溺愛の価値、初恋の値段
「迎えに来たわよー! 咲良……あら。もう着替えたの? せっかく、おしゃれな服を用意してきたのに」
「このまま家に帰るだけなのに、おしゃれする必要ないもの」
お母さんは、すっかり準備を整えて、四人部屋の窓際のベッドに座って待っていた。
「なに言ってるの。今日は、温泉に一泊するって言ったでしょ!」
「まさか本当に? だって、お店は……」
「わたしだって、たまには骨休めしたいのよ」
「荷物はそれだけ? 俺、持つよ」
ベッドの上に置かれた大きめのバッグを征二さんが持ち上げた時、看護婦さんに呼ばれた。
「湊さん! ご家族がいらっしゃったんですね? 先生が、できれば今日中に検査結果と今後のことについてお話したいそうなんですが……後日、もう一度来院いただくより、そのほうがよろしいのではないかと思うんですけれど。どうなさいますか?」
「京子ママ、時間は大丈夫かしら?」
「もちろんよ」
「それじゃあ……お願いできますか?」
「はい。では、面談室へご案内しますね」
「咲良。わたしたちは、一階で待ってるわ」
征二さんと二人、病室を出て行こうとした京子ママをお母さんが呼び止めた。
「待って! 二人も一緒に来てくれない?」
「でも……」
「あの、看護婦さん。二人は、わたしの家族同然なんです。娘のこともあるので、ぜひ一緒に話を聞きたいのですが、かまいませんか?」
「ええ。そのほうが、娘さんも心強いでしょう」
にっこり笑って快諾してくれた看護婦さんと共に、わたしたちは四人そろって面談用の部屋に向かった。

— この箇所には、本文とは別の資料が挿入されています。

Lemma the_classes_computed k :
  0 ≤ k → ∃ n sizes pages, run_plan k the_plan no_classes = Ok (n, sizes, pages) ∧
    computed n sizes pages.
Proof.
  intros Hk. pose proof (classes_for_every_flag k Hk) as Hg. unfold classes_good in Hg.
  destruct (run_plan k the_plan no_classes) as [[[n sizes] pages]| | |] eqn:E; try done.
  rewrite !andb_true_iff in Hg. destruct Hg as [[[[[[[H1 H2] H3] H4] H5] H6] Hall] Hfit].
  apply Z.ltb_lt in H1. apply Z.leb_le in H2. apply Z.eqb_eq in H3, H4, H5, H6.
  rewrite forallb_forall in Hall, Hfit.
  assert (Hc : ∀ c, 1 ≤ c < n →
    class_good (sizes @! (c - 1)) (sizes @! c) (pages @! c) = true).
  { intros c Hc. apply Hall, list_elem_of_In, elem_of_seqZ. lia. }
  assert (Hwf : classes_wf n sizes).
  { assert (∀ c, 1 ≤ c < n → sizes @! (c - 1) < sizes @! c ∧ sizes @! c mod 8 = 0 ∧
      (1024 ≤ sizes @! c → sizes @! c mod 128 = 0)) as Hgran.
    { intros c Hcr. specialize (Hc c Hcr). unfold class_good in Hc.
      rewrite !andb_true_iff, orb_true_iff in Hc.
      destruct Hc as [[[[[[[Ha Hb] Hd] _] _] _] _] _].
      apply Z.ltb_lt in Ha. apply Z.eqb_eq in Hb. split; [done|]. split; [done|]. intros.
      destruct Hd as [Hd%Z.ltb_lt|Hd%Z.eqb_eq]; [lia|done]. }
    split; try done.
    - intros c Hcr. by apply Hgran.
    - intros c Hcr. destruct (Z.eq_dec c 0) as [->|]; [rewrite H5; by split|].
      apply Hgran. lia. }
  eexists _, _, _. split; [done|]. split; try done.
  2: { intros c Hcr. apply Z.leb_le, (Hfit c), list_elem_of_In, elem_of_seqZ. lia. }
  intros c Hcr. pose proof (run_plan_in the_plan k the_plan no_classes _ ltac:(by
    apply Forall_replicate; left) ltac:(done) E) as Hin.
  unfold sizes_in in Hin. simpl in Hin. rewrite Forall_forall in Hin.
  destruct (Hin (sizes @! c)) as [E0|]; [| |done].
  - apply (list_elem_of_lookup_2 _ (Z.to_nat c)), list_lookup_lookup_total_lt.
    unfold zlen in H3. change kClassSizesMax with 96 in *. lia.
  - pose proof (wf_increasing _ _ Hwf c Hcr). pose proof (wf_range _ _ (c - 1) Hwf ltac:(lia)). lia.
Qed.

「少しお待ちくださいね。いま、先生を呼んできますから」
通されたのは、テーブルと椅子があるだけのシンプルな部屋。大きな窓から眩い日差しが降り注ぎ、とても明るい雰囲気だった。
「お待たせしてすみません!」
軽いノックの音と共に、白衣を纏った背の高い男性が颯爽と現れた。
髪の毛にはところどころ白いものが混じっているけれど、きびきびした動作のせいか若々しく見える。
「湊さんの担当医の羽柴です。あ、どうぞかけたままで!」
羽柴と名乗った先生は、立ち上がろうとしたわたしたちを制して、窓を背にした椅子に座った。
手にしていた書類をぱらぱらとめくり、私を見て優しげな笑みを浮かべる。
「君が、海音ちゃんかな?」
「はい、そうです」
「かわいいね。お母さんにそっくりだ」
「……ありがとう、ございます」
面と向かって言われると恥ずかしい。
小さな声でお礼を言うと羽柴先生は「しまった」と額を押さえた。
「こんなこと言ったら、セクハラだって言われちゃうか。ごめんね? 娘と同じ年頃なものだから、つい……。それで、そちらの方たちは……?」
「こちらの二人は、わたしが家族同然にお付き合いしている風見 京子さんと征二さんです。海音の面倒もみてもらっているので、一緒に話を聞いてほしくて……」
「そうですね。ええ、そのほうがいいでしょう」
お母さんが京子ママたちを紹介すると、羽柴先生は軽く頷いて、手にしていた書類をテーブルの上に置いた。
「検査結果については、湊さんの希望により、先にご本人へお伝えしてあります。今後のことについても、湊さんご本人の意向はすでに伺いました。ただ、ご家族の気持ちをまったく無視して、今後のことを決めてしまうわけにはいきません。湊さんとみなさんで話し合った結果をお聞きした上で、アドバイスなり必要な処置なり、わたしにできることをしていきたい。そのためにも、今日は現在の湊さんの病状と治療の選択肢について、あらゆる可能性を含めてお話ししたいと思います。現在の湊さんの病状ですが……」
一呼吸おいて、羽柴先生が再び口を開く。
京子ママが、わたしの手を強く握りしめた。